Effects of environmental factors on estimated daily radial growth ofPinus resinosa andBetula papyrifera

Abstract

Relations between estimated daily radial growth of red pine (Pinus resinosa) and white birch (Betula papyrifera) trees and various environmental factors were studied in northern Wisconsin. Daily variations in stem radius, which reflected an irreversible cambial growth component as well as superimposed shrinkage and swelling of stems, were recorded with dendrographs and daily radial growth was estimated with trend lines connecting midpoints between daily maximum and minimum stem radii.
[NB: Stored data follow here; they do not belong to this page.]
(** With an iteration left, the loop ends in one of its calls: what it
    returns or raises is the outcome of that call. *)
Lemma retry_loop_last_call :
  forall n attempt w t,
    (attempt + S n = max_retries)%nat ->
    exists k t',
      (k <= n)%nat
      /\ retry_loop max_retries api_delay (acting op) (seq attempt (S n)) (w, t)
         = (fst (op (state_after op k w)), (state_after op (S k) w, (t ++ t')%list))
      /\ calls t' = S k.
Proof.
  induction n as [| n IH]; intros a w t Ha; simpl seq;
    rewrite retry_loop_step, acting_run; cbn [fst snd].
  - exists 0%nat, (head_sleep api_delay a ++ [EvCall])%list. cbn [state_after].
    split; [lia |]. split.
    + destruct (fst (op w)) as [v | e]; trivial.
      destruct (is_quota_error e); trivial.
      replace (a <? max_retries - 1)%nat with false; trivial.
      symmetry. apply Nat.ltb_ge. lia.
    + rewrite calls_app. unfold head_sleep. destruct (0 <? a)%nat; reflexivity.
  - assert (Hc : calls (head_sleep api_delay a ++ [EvCall])%list = 1%nat).
    { unfold head_sleep. destruct (0 <? a)%nat; reflexivity. }
    destruct (fst (op w)) as [v | e] eqn:Ew.
    { exists 0%nat, (head_sleep api_delay a ++ [EvCall])%list. cbn [state_after].
      rewrite Ew. split; [lia |]. split; trivial. }
    destruct (is_quota_error e).
    2: { exists 0%nat, (head_sleep api_delay a ++ [EvCall])%list. cbn [state_after].
         rewrite Ew. split; [lia |]. split; trivial. }
    replace (a <? max_retries - 1)%nat with true
      by (symmetry; apply Nat.ltb_lt; lia).
    destruct (IH (S a) (snd (op w))
                ((t ++ head_sleep api_delay a ++ [EvCall])
                   ++ [EvSleep (api_delay * of_int (2 ^ a))])%list)
      as [k [t' [Hk [E C]]]]; [lia |].
    exists (S k), ((head_sleep api_delay a ++ [EvCall])
                     ++ EvSleep (api_delay * of_int (2 ^ a)) :: t')%list.
    split; [lia |]. split.
    + cbn [state_after]. change (seq (S a) (S n)) with (S a :: seq (S (S a)) n) in E.
      rewrite E. do 2 f_equal. now rewrite <- !app_assoc.
    + rewrite calls_app, Hc. simpl. now rewrite C.
Qed.

End RetryActing.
Orthogonalized regression analysis was used to isolate individual effects despite intercorrelations between the variables. Regression models were developed on 9 independent variables: rainfall (log P, n), minimum temperature (Tmin, n; Tmin 2, n), average daily relative humidity (Ra, n), maximum saturation deficit with a one-day lag (Vmax, n−1), minimum temperature with a two-day lag (Tmin, n−2), percent soil moisture (log M150), time trend (Day2) and autocorrelation (y, n−1). These factors explained 81% of the variation in estimated daily radial growth of birch. They also explained 78% of the variation in growth of pine at the wettest site (lower slope) and 64% at the driest site (upper slope). As soil and plant water stress intensified up the slope, radial growth of pine was inhibited and the direct relation between growth and environmental factors was progressively weakened while the autocorrelation factor became dominant. Rainfall (log P, n) was the most important factor influencing radial growth, reflecting the paramount importance of cell turgor in the cambial zone.